After a warm spell that set the bougainvilleas abloom, a chilling breeze blew in, the blue sky disappeared behind billowing clouds of white and black and every gray in between. With certain confidence all weather reports forecasted rain for the later afternoon and evening. Having heard those reports the day before, I took a trip to the grocery and stocked up on my favorite chili ingredients.

Cooking up chili was fun and relaxing, but I let it cook just a little too long. The chili turned out fine, but I got a work out cleaning the bottom of the pot.

As I've been focusing far more on video production than book marketing these days, I wasn't inspired to publicize the event, so I sponsored it myself this time. Not that it's ever been huge, but it was quite cozy this time. I used a smaller pot. I couldn't find the Styrofoam cups, so I used some jars we had in the lower cabinet. Everyone has jars in the lower cabinet don't they? I'm glad I used them, it always seems like such a waste to toss them -- even in recycling. Plus, I've been wanting to move away from the Styrofoam. And one would think homeless could make use of the jars as well. In any case, necessity is always the mother of invention. Is that because it's necessary to have a mother? But I digress.

So, it felt good to get up on Chili and ride the streets looking for homeless. However, last year's spot where people were living on an un-used field in make-shift (cardboard and discarded wood) shelters had since been repurposed.

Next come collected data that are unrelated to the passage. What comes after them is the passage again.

Lemma split_waiters_spec late ws :
  let '(kept, expired) := split_waiters late ws in
  kept = List.filter (fun w => match late w with None => true | Some _ => false end) ws /\
  expired.*1 = List.filter (fun w => match late w with None => false | Some _ => true end) ws /\
  ws ≡ₚ kept ++ expired.*1.
Proof.
  induction ws as [|w ws IH]; [done|]. cbn.
  destruct (split_waiters late ws) as [kept expired]. destruct IH as (-> & H2 & H3).
  destruct (late w) as [st|]; cbn; rewrite H2; (split; [done|]); (split; [done|]).
  - rewrite H2 in H3. rewrite <- Permutation_middle. by constructor.
  - rewrite H2 in H3. by constructor.
Qed.

Lemma filter_ext_list {A} (f g : A -> bool) l :
  (forall x, f x = g x) -> List.filter f l = List.filter g l.
Proof. intros H. apply List.filter_ext. auto. Qed.

Lemma returnConn_usable c createdAt borrowedAt now p :
  closed p = false -> pooled (config p) = true -> expired_lifetime (config p) createdAt now = false ->
  let '(p', effs) := returnConn (Some c) createdAt borrowedAt true now p in
  match List.filter (in_time now) (asyncWaiters p) with
  | w :: rest =>
      asyncWaiters p' = rest /\ idle p' = idle p /\
      effs = [Deliver (w_id w) (Some (mkHandle c createdAt now)) status_OK]
  | [] => asyncWaiters p' = [] /\ idle p' = idle p ++ [mkIdle c createdAt now now] /\
          completions effs = map w_id (asyncWaiters p)
  end.
Proof.
  intros Hcl Hp He. unfold returnConn. set (q := if _ && _ then upd inc_leak p else p).
  assert (Hq : config q = config p /\ idle q = idle p /\ closed q = closed p /\
               asyncWaiters q = asyncWaiters p) by (unfold q; by destruct (_ && _)).
  destruct Hq as (Hq1 & Hq2 & Hq3 & Hq4). clearbody q. pool_simp.
  rewrite Hq3, Hcl, He, Hp. cbn [negb orb]. rewrite Hq4.
  match goal with |- context [split_waiters ?l ?ws] =>
    pose proof (split_waiters_spec l ws) as Hs; destruct (split_waiters l ws) as [kept late] end.
  destruct Hs as (-> & Hl & _).
  rewrite (filter_ext_list _ (in_time now)) in *
    by (intros w; unfold in_time; rewrite Z.ltb_antisym; by destruct (_ <=? _)%Z).
  destruct (repeat_upd_shape (length late) inc_timeouts
              (set_borrowed (dec_pos (borrowed q)) q)) as (E1 & E2 & E3 & E4 & E5 & _).
  set (q2 := repeat_upd _ _ _) in *. clearbody q2.
  destruct (List.filter (in_time now) (asyncWaiters p)) as [|w rest] eqn:Ef; pool_simp.
  - rewrite E2, Hq2. split; [done|]. split; [done|].
    unfold completions, deliver_expired. rewrite omap_app. cbn. rewrite app_nil_r.
    assert (Hall : late.*1 = asyncWaiters p).
    { rewrite Hl. clear -Ef. revert Ef. induction (asyncWaiters p) as [|w ws IH]; [done|].
      cbn. unfold in_time at 1. rewrite Z.ltb_antisym. destruct (w_deadline w <=? now)%Z; cbn; [|done].
      intros Ef. by rewrite IH. }
    rewrite <- Hall. clear. induction late as [|[w st] late IH]; [done|]. cbn. by f_equal.
  - by rewrite E2, Hq2.
Qed.

(** A usable connection that comes back is handed to the longest-waiting
    request whose deadline has not passed; only when there is none does it
    become idle, and then every (expired) waiter is completed. *)
Theorem returnConn_fifo (c : nat) (createdAt borrowedAt now : Z) (p : Pool) :
  closed p = false -> pooled (config p) = true -> expired_lifetime (config p) createdAt now = false ->
  let '(p', effs) := returnConn (Some c) createdAt borrowedAt true now p in
  match List.filter (in_time now) (asyncWaiters p) with
  | w :: rest =>
      asyncWaiters p' = rest /\ idle p' = idle p /\
      effs = [Deliver (w_id w) (Some (mkHandle c createdAt now)) status_OK]
  | [] => asyncWaiters p' = [] /\ idle p' = idle p ++ [mkIdle c createdAt now now] /\
          completions effs = map w_id (asyncWaiters p)
  end.
Proof. apply returnConn_usable. Qed.

Definition sample_waiting : Pool :=
  set_waiters [mkWaiter 1 0 10; mkWaiter 2 5 100; mkWaiter 3 6 100]
    (set_borrowed 1 (set_total 2 (pool_new sample_pool_config))).

Lemma returnConn_fifo_witness :
  let '(p', effs) := returnConn (Some 9) 0 0 true 50 sample_waiting in
  match List.filter (in_time 50) (asyncWaiters sample_waiting) with
  | w :: rest =>
      asyncWaiters p' = rest /\ idle p' = idle sample_waiting /\
      effs = [Deliver (w_id w) (Some (mkHandle 9 0 50)) status_OK]
  | [] => asyncWaiters p' = [] /\ idle p' = idle sample_waiting ++ [mkIdle 9 0 50 50] /\
          completions effs = map w_id (asyncWaiters sample_waiting)
  end.
Proof. apply (returnConn_fifo 9 0 0 50 sample_waiting); reflexivity. Defined.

This huge patch of empty land - easily a square block - now bustled with work - mostly storage of crates and pallets. But, no homeless.

As the clouds darkened, and no homeless in site, I waxed philosophic while riding. Just the intention of it all is still a good thing. Even if I end up indulging myself, by eating all the chili, it was still a beautiful thing that I intended it for others on the street on a cold day. Right? It made me feel good to think that the universe appreciated that. And maybe the universe did. But, before I could know for sure, I spotted a couple of gentleman, one on a bicycle, the other on foot -- both somewhat ruffled.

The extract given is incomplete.